Tuesday, April 16, 2024
41.0°F

The pull of war?

by Julie Pace
| August 24, 2014 9:00 PM

WASHINGTON - For three years, President Barack Obama has resisted the pull of potential U.S. military action in Syria.

He has held firm even as the civil war's death toll climbed toward 200,000, the Syrian government used chemical weapons against civilians and Islamic State militants strengthened amid the chaos.

Now Obama must decide whether the extremist group's murder of American journalist James Foley, as well as the broader threat the group could pose to U.S. interests, should change his cautious calculus.

Pressure is coming from his own military leaders to go after the Islamic State inside Syria. But he must weigh that against his aversion to the risks that could come with plunging the United States into a country torn apart by an intractable internal conflict.

White House officials have suggested that airstrikes in Syria are an option, though the officials say specific military proposals has not yet been presented to the president.

"We're actively considering what's going to be necessary to deal with that threat, and we're not going to be restricted by borders," said Ben Rhodes, Obama's deputy national security adviser. "We've shown time and again that if there's a counterterrorism threat, we'll take direct action against that threat, if necessary."

Even before Foley's murder, Obama found himself on far different footing in the Middle East than he probably expected in the sixth year of his presidency.

After running for the White House on a pledge to end the Iraq war and then making good on that promise in late 2011, Obama thrust the U.S. military back into Iraq this month with a limited airstrike campaign against Islamic State targets.

Obama has said he will not send U.S. combat troops to another ground war in the Mideast. But expanding the airstrikes in Iraq and broadening them to include Syria could mean a lengthy American military commitment in the region that could consume much of Obama's remaining time in office.
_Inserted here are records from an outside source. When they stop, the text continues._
(** The new task, all the others having ended. *)
Lemma drawing_ok_render p d1 d2 v tr c t cs ss : drawing_ok p -> reached d1 -> Forall2 evolves (tasks (display p)) (tasks d1) ->
  (forall t k, tasks d1 !! t = Some k -> outcome k <> None) -> render the_canvas d1 = (Ok t, d2) ->
  cs = floor_size v (default (of_Z 1) tr) -> ss = (math_floor (width v), math_floor (height v)) ->
  drawing_ok (set_awaiting (requests p ++ [(v, tr)]) (awaiting p ++ [(t, c)])
    (set_renderTask (Some t) (set_display d2 (set_sizes (Some v) cs ss p)))).
Proof.
  intros [H1 H2 H3 H4 H5 H6 H7 H8] Hd1 Hev Hall E -> ->. pose proof (Forall2_length _ _ _ Hev) as Hl.
  destruct (ok_render d1 the_canvas (reached_ok _ Hd1)) as (d & E' & _ & _ & i & ET).
  rewrite E' in E. injection E as <- <-.
  assert (Hlook : forall t k, tasks d !! t = Some k ->
    tasks d1 !! t = Some k /\ outcome k <> None \/ t = length (tasks d1) /\ k = new_Task the_canvas i).
  { intros t k. rewrite ET. intros [Hk|[Hge Hk]]%lookup_app_Some; [left; split; [done|by eapply Hall]|right].
    apply list_lookup_singleton_Some in Hk as [Hk <-]. split; [lia|done]. }
  assert (Hlen : length (tasks d) = S (length (tasks d1))) by (rewrite ET, length_app; cbn; lia).
  split; cbn; rewrite ?Hlen.
  - by eapply reached_render.
  - rewrite length_app. cbn. lia.
  - intros t k Hk. destruct (Hlook t k Hk) as [[Hk1 _]|[_ ->]]; [|done].
    destruct (evolves_back _ _ _ _ Hev Hk1) as (k0 & Hk0 & -> & _). by apply (H3 t).
  - intros t k Hk Ho. destruct (Hlook t k Hk) as [[_ ?]|[-> ->]]; [done|]. split_and!; [done|done|].
    rewrite fmap_app. apply elem_of_app. right. by apply list_elem_of_singleton.
  - intros t [= <-]. lia.
  - intros t c' [Hin|Hin%list_elem_of_singleton]%elem_of_app; [specialize (H6 _ _ Hin); lia|]. injection Hin as -> ->. lia.
  - intros v' tr'. rewrite last_snoc. by intros [= <- <-].
  - intros t k Ht Hk Ho Hn. destruct (Hlook t k Hk) as [[Hk1 _]|[-> ->]]; [|done].
    apply lookup_lt_Some in Hk1. lia.
Qed.

(** The drawing that [renderPage] cancels has ended, and no other is left. *)
Lemma cancel_active p : drawing_ok p ->
  exists d1, (match renderTask p with Some t => cancel t None | None => mret tt end) (display p) = (Ok tt, d1) /\
    reached d1 /\ Forall2 evolves (tasks (display p)) (tasks d1) /\
    forall t k, tasks d1 !! t = Some k -> outcome k <> None.
Proof.
  intros [H1 H2 H3 H4 H5 _ _ _]. destruct (renderTask p) as [t|] eqn:Et.
  - destruct (lookup_lt_is_Some_2 _ _ (H5 t eq_refl)) as [k Hk].
    destruct (ok_cancel _ t k None (reached_ok _ H1) Hk) as (d1 & E & _ & _ & ET).
    assert (Hev : evolves k (settle (Rejected RenderingCancelledException) (cancel_task k))).
    { apply evolves_settle. unfold cancel_task. by destruct (rAF k). }
    exists d1. split_and!; [done|by eapply reached_cancel| |].
    + rewrite ET. by apply (evolves_insert _ _ k).
    + intros t' k'. rewrite ET. intros [(<- & <- & _)|[Hne Hk']]%list_lookup_insert_Some; [apply settle_outcome|].
      intros Ho. destruct (H4 t' k' Hk' Ho) as [E' _]. congruence.
  - eexists. split_and!; [done|done|apply evolves_all|]. intros t k Hk Ho. by destruct (H4 t k Hk Ho).
Qed.

(** What [begin_render] does. *)
Lemma begin_render_ok caller p : drawing_ok p ->
  match begin_render caller p with
  | (Ok true, p') => drawing_ok p' /\ (exists t, awaiting p' = awaiting p ++ [(t, caller)]) /\
      phase p' = phase p /\ status p' = status p
  | (_, p') => p' = p
  end.
Proof.
  intros Hp. unfold begin_render. unfold mbind at 1, get. destruct (page p) as [pg|]; [|done].
  unfold mbind at 1. destruct (fitViewport pg (of_Z (clientWidth p))) as [v|e|]; [|done..].
  unfold mbind at 1, modify at 1. set (out := if truthy_num _ then _ else _).
  set (cs := floor_size v out). set (ss := (math_floor (width v), math_floor (height v))).
  destruct (cancel_active p Hp) as (d1 & E1 & Hd1 & Hev & Hall).
  destruct (ok_render d1 the_canvas (reached_ok _ Hd1)) as (d2 & E2 & _).
  set (p1 := set_sizes (Some v) cs ss p).
  assert (Ec : (match renderTask p with Some t => on_display (cancel t None) | None => mret tt end) p1 = (Ok tt, set_display d1 p1)).
  { destruct (renderTask p) as [t|]; [unfold on_display, zoom; change (display p1) with (display p); by rewrite E1|].
    injection E1 as <-. by destruct p. }
  rewrite (mbind_ok _ _ _ _ _ Ec). unfold on_display at 1, zoom at 1. unfold mbind at 1. cbn [display set_display p1].
  rewrite E2. unfold mbind, modify. split; [|cbn; eauto].
  assert (Hout : out = default (of_Z 1) (if feq out (of_Z 1) then None else Some out)).
  { destruct (feq out (of_Z 1)) eqn:E; [by apply feq_one|done]. }
  apply (drawing_ok_render p d1 d2 v _ caller _ cs ss Hp Hd1 Hev Hall E2); [|done]. by rewrite <- Hout.
Qed.

(** ** The steps of the page *)

(** What runs after [renderPage] changes only the status and the phase. *)
Lemma page_ok_status p m tn : page_ok p -> page_ok (setStatus m tn p).
Proof. intros [Hd Hb Hs]. split; [|done..]. apply (drawing_ok_same p); try done. by left. Qed.

Lemma page_ok_end p m tn ph : drawing_ok p -> starts (awaiting p) = 0%nat -> ph = Finished \/ ph = Stopped ->
  page_ok (set_phase ph (setStatus m tn p)) /\ page_ok (setStatus m tn (set_phase ph p)).
Proof.
  intros Hd Hs Hph. assert (Hnb : forall q, phase q = ph -> before_boxes (phase q) -> False).
  { intros q -> [?|[?|?]]; destruct Hph; congruence. }
  split; (split; [apply (drawing_ok_same p); try done; by left|intros []%Hnb; done|cbn; destruct Hph as [->| ->]; done]).
Qed.

Definition caller_starts (c : Caller) : nat := match c with ByStart => 1 | ByTimer => 0 end.

(** The end of [renderPage], one way or the other. *)
Lemma after_ok caller p : drawing_ok p -> ~ before_boxes (phase p) ->
  (starts (awaiting p) + caller_starts caller)%nat = (if is_phase (phase p) AwaitRender then 1 else 0)%nat ->
  (exists p', after_render excerpt caller p = (Ok tt, p') /\ page_ok p') /\
  (exists p', after_failure caller p = (Ok tt, p') /\ page_ok p').
Proof.
  intros Hd Hb Hs. destruct caller; cbn [caller_starts] in Hs.
  - assert (H0 : starts (awaiting p) = 0%nat) by (destruct (is_phase _ _); lia). split; eexists; (split; [reflexivity|]).
    + destruct (final_status excerpt p) as [m tn] eqn:E.
      change (page_ok (set_phase Finished (let '(m, t) := final_status excerpt p in setStatus m t p))). rewrite E.
      apply (page_ok_end p m tn Finished); [done|done|by left].
    + apply (page_ok_end p NotRendered Error Stopped); [done|done|by right].
  - rewrite Nat.add_0_r in Hs. assert (Hp : page_ok p) by (by split; [|intros []%Hb|]).
    split; eexists; (split; [reflexivity|]); [done|by apply page_ok_status].
Qed.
"What we should have learned over the past dozen years in that part of the world is that the use of military power is very unpredictable," said Stephen Walt, a professor of international affairs at Harvard's John F. Kennedy School of Government.

That may be particularly true in Syria, where President Bashar Assad's government is warring with opposition forces. Unlike in Iraq, the battle lines are more clearly drawn. Syria has a host of military players in close proximity to each other, including the Islamic State, the al-Qaida-linked Nusra Front, mainstream Western-backed rebels and pro-government forces.

The Islamic State is among the groups fighting Assad, meaning a U.S. campaign to weaken the extremists could actually strengthen a leader the White House has sought to push from office.

Obama could try to counteract that uncomfortable dynamic by also taking strikes against Assad, though that could put the U.S. on the hook for the kind of long-term commitment to rebuilding Syria that he has tried to avoid.